New retirement village laws started in January 2021. The changes reflect complaints made about how exit entitlements were previously managed and provide a timeframe for former residents to receive their exit entitlements. Summarised, the changes:
• enable residents to receive exit entitlement money before their unit sells (if the sale has been ‘unreasonably delayed’);
• provide an option for residents to fund their move into aged care by accessing part of their estimated exit entitlement money;
• ensure residents no longer have to pay ongoing charges for general services for more than 42 days after they leave the retirement village (commences on 1 July 2021 onwards).

New legislation has been introduced which affects existing and all new retirement village contracts. Previously registered interest holders had to wait until a new resident either moved into or leased their old unit before they were able to receive their share of the sale proceeds (the “exit entitlements”). This could mean that if the village operator delayed the sale of a unit after the resident left, the former might not receive their exit entitlements for anywhere between two and five years.

Under the new legislation, a registered interest holder can apply to the Secretary of the Department of Finance, Services and Innovation for an exit entitlement order directing the village operator to pay the exit entitlements to the former resident even though the unit has not sold. The order can require payment after six months for Sydney metropolitan, Wollongong and Blue Mountains residences and within one year anywhere else in NSW. This order will only be made if the village operator has “unreasonably delayed” the sale considering the time taken to refurbish the unit and whether the operator as selling agent has performed all their duties within reasonable time.
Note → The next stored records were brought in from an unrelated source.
(** ** Restarts *)

Lemma I_new b a context agg stage : I b a → (∀ c, context = Some c → contexts c) →
  I false (new_aggregator (params a) (reload (state a)) (reload (recovery a)) context agg stage false).
Proof.
  intros (Hp & Hb & Hb' & Hcx & Hv & s & s0 & r & Hs & Hs0 & Hss & Hr & Hr0 & Hc & Hc0) Hctx.
  do 4 (split; [done|]). split.
  - intros id verdict Hl. change ((∅ : gmap B256 ShareVerificationComplete) !! id = Some verdict) in Hl. by rewrite lookup_empty in Hl.
  - exists s0, s0, r. done.
Qed.

Lemma I_stage b a : I b a → I true (fset (mkPersistable (p_data (state a)) (p_stored (state a)) true) a).
Proof.
  intros (Hp & Hb & Hb' & Hcx & Hv & s & s0 & r & Hs & Hs0 & Hss & Hr & Hr0 & Hc & Hc0).
  do 5 (split; [done|]). by exists s, s0, r.
Qed.

Lemma I_saved b b' a s r : I b a → p_data (state a) = Some s → p_data (recovery a) = Some r →
  I b' (fset (mkPersistable (Some s) (Some s) b') a).
Proof.
  intros (Hp & Hb & Hb' & Hcx & Hv & s1 & s0 & r1 & Hs & Hs0 & Hss & Hr & Hr0 & Hc & Hc0) Es Er.
  assert (s1 = s) as -> by congruence. do 5 (split; [done|]). by exists s, s, r1.
Qed.

(** What holds between messages: an actor whose restoration failed takes none. *)
Definition between (a : Aggregator) : Prop := I false a ∨ (I true a ∧ stopped a = true).

Lemma k_recover history a : I false a →
  triple (At pub_ok a) (recover_dkg_folds history) (λ _, Good pub_ok (I false)) (λ w, Good pub_ok (I false) w ∨ Good pub_ok (I true) w).
Proof.
  assert (∀ b w, Good pub_ok (I b) w → Good pub_ok (I false) w ∨ Good pub_ok (I true) w) as Hor by (intros []; auto).
  assert (∀ b (f : Mon ()), keeps_inv b f → triple (Good pub_ok (I b)) f (λ _, Good pub_ok (I b))
    (λ w, Good pub_ok (I false) w ∨ Good pub_ok (I true) w)) as Hk
    by (intros b f Hf; eapply triple_conseq; [exact Hf|done|done|apply Hor]).
  intros HI. apply at_get. view HI s r Es Er Hc. rewrite Es.
  assert (triple (At pub_ok a) (for_each history (λ '(fold, ec), handle_dkg_recursive_aggregation_complete fold ec))
    (λ _, Good pub_ok (I false)) (λ w, Good pub_ok (I false) w ∨ Good pub_ok (I true) w)) as Hall.
  { eapply (triple_pre _ (Good pub_ok (I false))); [err|]. apply Hk, preserves_for_each. intros [fold ec] _. apply k_fold. }
  destruct s as [c|v|g|d]; [exact Hall|exact Hall| |leave]. destruct (all_honest_present g); [leave|].
  apply at_modify. pose proof (I_stage _ a HI) as HIs. eapply (triple_pre _ (Good pub_ok (I true))); [err|].
  eapply triple_bind; [apply Hk, preserves_for_each; intros [fold ec] _; case_bool_decide; [by intros w Hw|apply k_fold]|].
  intros []. intros w [HI1 Ho]. revert w HI1 Ho.
  assert (∀ a1, I true a1 → triple (At pub_ok a1)
    (s ⇐ p_try_get (T:=State) PersistFailed;
     call (PersistFailed StoreRefused) ;;
     modify (λ a, fset (mkPersistable (p_data (state a)) (Some s) true) a) ;;
     call (PersistFailed StoreRefused) ;;
     modify (fset (mkPersistable (Some s) (Some s) false)))
    (λ _, Good pub_ok (I false)) (λ w, Good pub_ok (I false) w ∨ Good pub_ok (I true) w)) as Hsave.
  { intros a1 HI1. view HI1 s1 r1 Es1 Er1 Hc1.
    assert (∀ w, At pub_ok a1 w → Good pub_ok (I false) w ∨ Good pub_ok (I true) w) as He
      by (intros w Hw; right; by eapply At_good).
    apply (at_try_get (T:=State) pub_ok a1 _ _ PersistFailed); [done|]. intros x Ex. assert (x = s1) as -> by (cbn in Ex; congruence).
    apply at_call; [done|]. apply at_modify. rewrite Es1.
    pose proof (I_saved true true a1 s1 r1 HI1 Es1 Er1) as HI2. set (a2 := fset _ a1) in *.
    apply at_call; [intros w Hw; right; by eapply At_good|]. tail. apply at_modify.
    apply at_ret. intros w Hw. eapply At_good; [|exact Hw]. by apply (I_saved true false a2 s1 r1). }
  intros w HI1 Ho. by apply (Hsave (st w)).
Qed.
Such an application can only be made by a former resident but not their estate. If the order is made, the exit entitlement must be paid with 30 days of the order.
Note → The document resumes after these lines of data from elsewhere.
(* ===== verification/PlaintextAggregation.v ===== *)
(** * Threshold decryption

    Model of crates/orchestration/aggregator/src/plaintext_aggregation: collection of decryption
    shares, C6 verification of a frozen batch with backup shares, threshold decryption, C7 proof
    and decryption aggregation, publication, restart recovery and the actor's handlers.

    Parameters: hashing and signatures ([AlloyOps]), the text form of addresses ([AddressText])
    and [PlaintextOps], what the BFV libraries compute from shares and ciphertexts and the hash
    that names an event.  Log messages are left out.  [unwrap_or(false)] on a failed authentication
    is [try_or_false]. *)

From S2P Require Import Prelude Events CommitmentLinks NodeRegistry Actor Orchestration.
Local Open Scope nat_scope.

Definition MESSAGE_COEFF_BYTE_LEN : nat := 8.

(** ** bfv/client: message encoding *)

Definition u64_from_le_bytes (l : Bytes) : Z := from_be_bytes (reverse l).

Definition decode_bytes_to_vec_u64 (bytes : Bytes) : option (list Z) :=
  if negb (length bytes mod 8 =? 0) then None else Some (u64_from_le_bytes <$> chunks_exact 8 bytes).

Definition encode_vec_u64_to_bytes (value : list Z) : Bytes := flat_map (λ num, reverse (to_be_bytes 8 num)) value.

(** ** state.rs *)

Record QueuedDecryptionShare := mkQueued { q_share : list Bytes; q_proofs : list SignedProofPayload }.

Definition THRESHOLD_PLAINTEXT_RECOVERY_SCHEMA_VERSION : nat := 2.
If the registered interest holder moves out of the retirement village into a residential aged care facility and has not received their exit entitlement, the resident may ask that the operator make one or more daily accommodation payments to the facility on behalf of the resident within 28 days of the resident’s request. As more than 60% of residents move directly into aged care, their move can be delayed if they do not have access to funds to pay the daily accommodation payments to the facility and the unit does not sell quickly. These amendments are intended to make the transfer easier for residents and family members.